> _WHAT TO PRODUCE_: Your response should contain every line from the data below that holds the string "rest".
RECORDS FOR THIS EXERCISE START
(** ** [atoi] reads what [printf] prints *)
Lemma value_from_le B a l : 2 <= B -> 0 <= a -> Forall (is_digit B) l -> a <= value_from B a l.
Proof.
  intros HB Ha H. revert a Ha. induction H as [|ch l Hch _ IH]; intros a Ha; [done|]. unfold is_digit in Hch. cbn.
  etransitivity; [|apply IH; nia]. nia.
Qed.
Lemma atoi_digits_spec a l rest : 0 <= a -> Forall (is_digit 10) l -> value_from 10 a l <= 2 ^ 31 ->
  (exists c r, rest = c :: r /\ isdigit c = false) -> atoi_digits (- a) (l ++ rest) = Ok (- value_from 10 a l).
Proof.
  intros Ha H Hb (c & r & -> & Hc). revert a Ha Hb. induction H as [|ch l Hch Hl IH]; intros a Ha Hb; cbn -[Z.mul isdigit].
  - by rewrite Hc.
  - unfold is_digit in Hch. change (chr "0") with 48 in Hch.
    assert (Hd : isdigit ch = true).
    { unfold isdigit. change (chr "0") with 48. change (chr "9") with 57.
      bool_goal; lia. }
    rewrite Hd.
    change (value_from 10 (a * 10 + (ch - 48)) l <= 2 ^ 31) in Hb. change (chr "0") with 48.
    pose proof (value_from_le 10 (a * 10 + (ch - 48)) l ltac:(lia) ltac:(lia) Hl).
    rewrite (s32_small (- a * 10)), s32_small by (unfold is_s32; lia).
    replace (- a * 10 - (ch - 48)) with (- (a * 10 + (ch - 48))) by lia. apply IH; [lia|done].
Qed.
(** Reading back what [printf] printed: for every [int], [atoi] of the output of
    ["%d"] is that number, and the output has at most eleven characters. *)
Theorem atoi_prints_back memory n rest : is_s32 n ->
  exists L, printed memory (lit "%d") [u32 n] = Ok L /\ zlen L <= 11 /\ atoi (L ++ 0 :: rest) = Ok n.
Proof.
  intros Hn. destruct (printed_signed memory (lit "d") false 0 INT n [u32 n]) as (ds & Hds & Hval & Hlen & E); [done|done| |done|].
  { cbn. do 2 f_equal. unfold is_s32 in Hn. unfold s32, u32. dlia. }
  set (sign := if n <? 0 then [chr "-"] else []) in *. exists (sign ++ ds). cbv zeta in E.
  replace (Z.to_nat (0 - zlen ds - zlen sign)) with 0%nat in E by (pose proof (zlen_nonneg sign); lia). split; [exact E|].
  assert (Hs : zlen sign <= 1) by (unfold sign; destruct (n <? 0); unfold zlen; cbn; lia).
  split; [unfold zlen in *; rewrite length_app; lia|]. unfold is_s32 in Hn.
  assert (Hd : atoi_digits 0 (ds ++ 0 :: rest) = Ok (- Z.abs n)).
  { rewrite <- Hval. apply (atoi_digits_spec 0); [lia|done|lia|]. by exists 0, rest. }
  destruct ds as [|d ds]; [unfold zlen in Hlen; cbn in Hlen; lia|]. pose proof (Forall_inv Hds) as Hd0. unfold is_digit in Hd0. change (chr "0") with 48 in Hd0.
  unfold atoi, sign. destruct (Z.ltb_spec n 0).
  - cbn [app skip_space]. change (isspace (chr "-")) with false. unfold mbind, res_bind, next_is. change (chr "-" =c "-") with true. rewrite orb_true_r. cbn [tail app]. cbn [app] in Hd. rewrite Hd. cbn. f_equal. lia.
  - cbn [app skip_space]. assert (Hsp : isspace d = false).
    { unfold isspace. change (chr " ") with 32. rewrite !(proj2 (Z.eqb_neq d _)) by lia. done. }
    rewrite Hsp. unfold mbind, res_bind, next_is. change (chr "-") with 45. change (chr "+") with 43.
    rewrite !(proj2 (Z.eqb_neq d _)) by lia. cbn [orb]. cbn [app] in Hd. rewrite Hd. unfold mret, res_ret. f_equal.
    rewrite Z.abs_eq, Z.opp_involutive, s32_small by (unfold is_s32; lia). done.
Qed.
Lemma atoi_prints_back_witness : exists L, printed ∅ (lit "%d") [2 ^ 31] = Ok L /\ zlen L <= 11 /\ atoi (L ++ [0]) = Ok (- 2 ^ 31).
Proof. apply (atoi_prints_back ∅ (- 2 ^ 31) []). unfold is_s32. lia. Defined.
RECORDS FOR THIS EXERCISE END
> _REPLY_:
Lemma atoi_digits_spec a l rest : 0 <= a -> Forall (is_digit 10) l -> value_from 10 a l <= 2 ^ 31 ->
  (exists c r, rest = c :: r /\ isdigit c = false) -> atoi_digits (- a) (l ++ rest) = Ok (- value_from 10 a l).
Theorem atoi_prints_back memory n rest : is_s32 n ->
  exists L, printed memory (lit "%d") [u32 n] = Ok L /\ zlen L <= 11 /\ atoi (L ++ 0 :: rest) = Ok n.
  assert (Hd : atoi_digits 0 (ds ++ 0 :: rest) = Ok (- Z.abs n)).
  { rewrite <- Hval. apply (atoi_digits_spec 0); [lia|done|lia|]. by exists 0, rest. }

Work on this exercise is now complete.